— WHAT TO PRODUCE —
In the entries below, which lines run from the one containing "wb = Some df /\" to the one containing "- destruct results;"? Copy exactly those lines, ends included, and no others.
+ + + + + + +
Lemma score_step_Raise (results : list Record) (field : string) (result : Record)
    (scores : list Z) (e : exn) :
  score_step field result scores = Raise e -> raise_cause results e.
Proof.
  unfold score_step. simpl. set (value := dict_get result field (VStr "-")).
  intros H. apply bind_Raise in H. destruct H as [H|(is_score & Hguard & H)].
  - destruct (negb (PyVal_eqb value (VStr "-"))); [|discriminate].
    apply bind_Raise in H. destruct H as [H|(s & _ & H)]; [|discriminate].
    apply str_Raise in H. destruct H as [-> _]. exact I.
  - destruct is_score; [|discriminate].
    assert (Hd : isdigit (text value) = true).
    { destruct (negb (PyVal_eqb value (VStr "-"))); [|discriminate].
      apply bind_Ok in Hguard. destruct Hguard as (s & Hs & [= Hi]).
      by rewrite (str_Ok _ _ Hs) in Hi. }
    apply bind_Raise in H. destruct H as [H|(score & _ & H)]; [|discriminate].
    apply int_Raise in H; [|exact Hd].
    destruct H as [->|(s & -> & Hi & Hdec)]; simpl; auto.
Qed.

Lemma collect_scores_Raise (results : list Record) (field : string) (e : exn) :
  collect_scores results field = Raise e -> raise_cause results e.
Proof.
  assert (forall rs acc,
            for_each (score_step field) rs acc = Raise e -> raise_cause results e)
    as Hacc.
  { induction rs as [|result rs IH]; intros acc H; simpl in H; [discriminate|].
    apply bind_Raise in H. destruct H as [H|(acc1 & _ & H)]; [|eauto].
    by eapply score_step_Raise. }
  intros H. eapply Hacc. exact H.
Qed.

(** A division by a positive count fails only by overflow. *)
Lemma truediv_Raise (a b : Z) (e : exn) :
  (0 < b)%Z -> truediv a b = Raise e -> e = OverflowError.
Proof.
  unfold truediv. intros Hb. destruct (Z.eqb_spec b 0); [lia|].
  destruct (a =? 0)%Z; [discriminate|].
  destruct (_ <=? _)%Z; [|discriminate]. by intros [= <-].
Qed.

Lemma averages_Raise (results : list Record) (fields : list string) (e : exn) :
  forall (ws : Cells) (row : nat),
    1 <= row ->
    for_each (write_average results) fields (ws, row) = Raise e ->
    raise_cause results e.
Proof.
  induction fields as [|field fields IH]; intros ws row Hrow H; simpl in H; [discriminate|].
  apply bind_Raise in H. destruct H as [H|([ws1 row1] & H1 & H)].
  - unfold write_average in H. apply bind_Raise in H.
    destruct H as [H|(scores & _ & H)]; [by eapply collect_scores_Raise|].
    destruct scores as [|n ns]; [discriminate|].
    apply bind_Raise in H. destruct H as [H|(avg & _ & H)].
    + apply truediv_Raise in H; [subst e; exact I|]. simpl. lia.
    + apply bind_Raise in H. destruct H as [H|(wsA & _ & H)].
      { apply (with_cell_set_Raise _ _ 1) in H; [|reflexivity|lia]. subst e. exact I. }
      apply bind_Raise in H. destruct H as [H|(wsB & _ & H)]; [|discriminate].
      apply (with_cell_set_Raise _ _ 2) in H; [|reflexivity|lia]. subst e. exact I.
  - unfold write_average in H1. apply bind_Ok in H1. destruct H1 as (scores & _ & H1).
    destruct scores as [|n ns].
    + injection H1 as <- <-. eapply IH; eauto.
    + apply bind_Ok in H1. destruct H1 as (avg & _ & H1).
      apply bind_Ok in H1. destruct H1 as (wsA & _ & H1).
      apply bind_Ok in H1. destruct H1 as (wsB & _ & H1). injection H1 as <- <-.
      eapply IH; [|exact H]. lia.
Qed.

Lemma create_excel_report_Raise (results : list Record) (now : string)
    (table_rows : list (string * string)) (e : exn) :
  create_excel_report results now table_rows = Raise e -> raise_cause results e.
Proof.
  unfold create_excel_report. intros H.
  apply bind_Raise in H. destruct H as [H|(ws1 & _ & H)].
  { apply (with_cell_value_Raise _ _ 1) in H; [|reflexivity|lia]. subst e. exact I. }
  apply bind_Raise in H. destruct H as [H|(ws2 & _ & H)].
  { apply (with_cell_set_Raise _ _ 1) in H; [|reflexivity|lia]. subst e. exact I. }
  apply bind_Raise in H. destruct H as [H|(ws3 & _ & H)].
  { apply (with_cell_set_Raise _ _ 1) in H; [|reflexivity|lia]. subst e. exact I. }
  destruct results as [|r0 rs] eqn:Hres.
  { apply bind_Raise in H. destruct H as [H|(ws4 & _ & H)]; [|discriminate].
    apply (with_cell_set_Raise _ _ 1) in H; [|reflexivity|lia]. subst e. exact I. }
  rewrite <- Hres in *.
  apply bind_Raise in H. destruct H as [H|(ws4 & _ & H)].
  { apply (with_cell_value_Raise _ _ 1) in H; [|reflexivity|lia]. subst e. exact I. }
  apply bind_Raise in H. destruct H as [H|(ws5 & H5 & H)].
  { rewrite (for_each_ext _
      (fun (entry : nat * Record) ws =>
         with_cell (col_letter entry.1) 5 (header_body entry.2) ws))
      in H by (intros [] ?; reflexivity).
    apply (row_loop_Raise header_body) in H; [|lia|lia].
    destruct H as [(x & cell & _ & Hg)|(-> & Hover)].
    - apply header_body_Raise in Hg. subst e. exact I.
    - simpl. split; [reflexivity|]. split; [reflexivity|lia]. }
  assert (Hlen : List.length results <= 25).
  { rewrite (for_each_ext _
      (fun (entry : nat * Record) ws =>
         with_cell (col_letter entry.1) 5 (header_body entry.2) ws))
      in H5 by (intros [] ?; reflexivity).
    apply (row_loop_Ok header_body) in H5; [|lia].
    destruct H5 as (Hlen & _).
    destruct Hlen as [Hlen _]; [rewrite Hres; discriminate|]. lia. }
  apply bind_Raise in H. destruct H as [H|([ws6 row6] & _ & H)].
  { eapply data_rows_Raise; [exact Hlen| |exact H]. lia. }
  apply bind_Raise in H. destruct H as [H|(ws7 & _ & H)].
  { apply (with_cell_value_Raise _ _ 1) in H; [|reflexivity|lia]. subst e. exact I. }
  apply bind_Raise in H. destruct H as [H|([ws8 row8] & _ & H)]; [|discriminate].
  eapply averages_Raise; [|exact H]. lia.
Qed.

(** X11. What an exception of the styled report tells.  The call never
    divides by zero and never applies [int] to [None]; a coordinate
    error is that of the 26th header cell (code point 91, row 5), with
    more than 25 records; an invalid literal for [int] is a text that
    [isdigit] accepts without its being decimal digits. *)
Theorem styled_report_exceptions
    (results : list Record) (now : string) (table_rows : list (string * string))
    (e : exn) :
  create_excel_report results now table_rows = Raise e ->
  e <> ZeroDivisionError /\ e <> TypeError_int /\
  (forall c r, e = ValueError_coordinate c r ->
     c = 91 /\ r = 5 /\ 25 < List.length results) /\
  (forall s, e = ValueError_int s -> isdigit s = true /\ decimal_text s = false).
Proof.
  intros H. apply create_excel_report_Raise in H.
  split; [intros ->; exact H|]. split; [intros ->; exact H|].
  split; [intros c r ->; exact H | intros s ->; exact H].
Qed.

(** A score written as a superscript two stops the report with the
    [ValueError] of [int]. *)
Lemma styled_report_exceptions_witness :
  create_excel_report superscript_results sample_now sample_rows
  = Raise (ValueError_int (String (ascii_of_nat 178) EmptyString)) /\
  ValueError_int (String (ascii_of_nat 178) EmptyString) <> ZeroDivisionError.
Proof.
  assert (H : create_excel_report superscript_results sample_now sample_rows
              = Raise (ValueError_int (String (ascii_of_nat 178) EmptyString)))
    by (vm_compute; reflexivity).
  split; [exact H|].
  apply (styled_report_exceptions _ _ _ _ H).
Defined.

End StyledExceptions.

(** ** The detailed report: sheets, shapes and columns *)

Section DetailedExtras.
Import Py Detailed.

Lemma dict_lookup_summary_row (result : Record) (col : string) :
  In col ["URL"; "Company"; "Overall Score"; "Consumer Score"; "Developer Score";
          "Investor Score"; "Trust Score"; "UX Score"] ->
  dict_lookup (summary_row result) col = Some (dict_get result col (VStr "")).
Proof.
  simpl. intros [<-|[<-|[<-|[<-|[<-|[<-|[<-|[<-|[]]]]]]]]]; reflexivity.
Qed.

(** X12. The "Summary" sheet of a completed report has the eight
    columns URL, Company, Overall Score, Consumer Score, Developer Score,
    Investor Score, Trust Score, UX Score in this order, and the entry of
    a record under each is the record's value unchanged, or the empty
    string (not "-") when the record has no such field. *)
Theorem detailed_summary_sheet (results : list Record) (wb : Writer) (i : nat)
    (result : Record) (col : string) :
  create_detailed_excel_report results = Ok wb ->
  results !! i = Some result ->
  In col ["URL"; "Company"; "Overall Score"; "Consumer Score"; "Developer Score";
          "Investor Score"; "Trust Score"; "UX Score"] ->
  exists df,
    sheet "Summary" wb = Some df /\
    df_columns df = ["URL"; "Company"; "Overall Score"; "Consumer Score";
                     "Developer Score"; "Investor Score"; "Trust Score"; "UX Score"] /\
    entry df i col = Some (dict_get result col (VStr "")) /\
    (forall v, dict_lookup result col = Some v -> entry df i col = Some v) /\
    (dict_lookup result col = None -> entry df i col = Some (VStr "")).
Proof.
  intros Hok Hi Hcol.
  destruct (detailed_report_Ok results wb Hok)
    as (Hne & summary & detailed & scores & -> & Hs & _).
  exists summary. split; [reflexivity|].
  subst summary.
  assert (Hentry : entry (from_records (map summary_row results)) i col
                   = Some (dict_get result col (VStr ""))).
  { rewrite (entry_from_records _ i (summary_row result)).
    - by apply dict_lookup_summary_row.
    - change (map summary_row results) with (summary_row <$> results).
      by rewrite list_lookup_fmap, Hi. }
  split.
  { simpl. apply union_keys_uniform.
    - destruct results; [congruence|discriminate].
    - intros r Hr. apply in_map_iff in Hr. destruct Hr as (r' & <- & _). reflexivity.
    - reflexivity. }
  split; [exact Hentry|]. rewrite Hentry, dict_get_lookup.
  split; [by intros v ->|by intros ->].
Qed.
+ + + + + + +
— TASK ANSWER —
    sheet "Summary" wb = Some df /\
    df_columns df = ["URL"; "Company"; "Overall Score"; "Consumer Score";
                     "Developer Score"; "Investor Score"; "Trust Score"; "UX Score"] /\
    entry df i col = Some (dict_get result col (VStr "")) /\
    (forall v, dict_lookup result col = Some v -> entry df i col = Some v) /\
    (dict_lookup result col = None -> entry df i col = Some (VStr "")).
Proof.
  intros Hok Hi Hcol.
  destruct (detailed_report_Ok results wb Hok)
    as (Hne & summary & detailed & scores & -> & Hs & _).
  exists summary. split; [reflexivity|].
  subst summary.
  assert (Hentry : entry (from_records (map summary_row results)) i col
                   = Some (dict_get result col (VStr ""))).
  { rewrite (entry_from_records _ i (summary_row result)).
    - by apply dict_lookup_summary_row.
    - change (map summary_row results) with (summary_row <$> results).
      by rewrite list_lookup_fmap, Hi. }
  split.
  { simpl. apply union_keys_uniform.
    - destruct results; [congruence|discriminate].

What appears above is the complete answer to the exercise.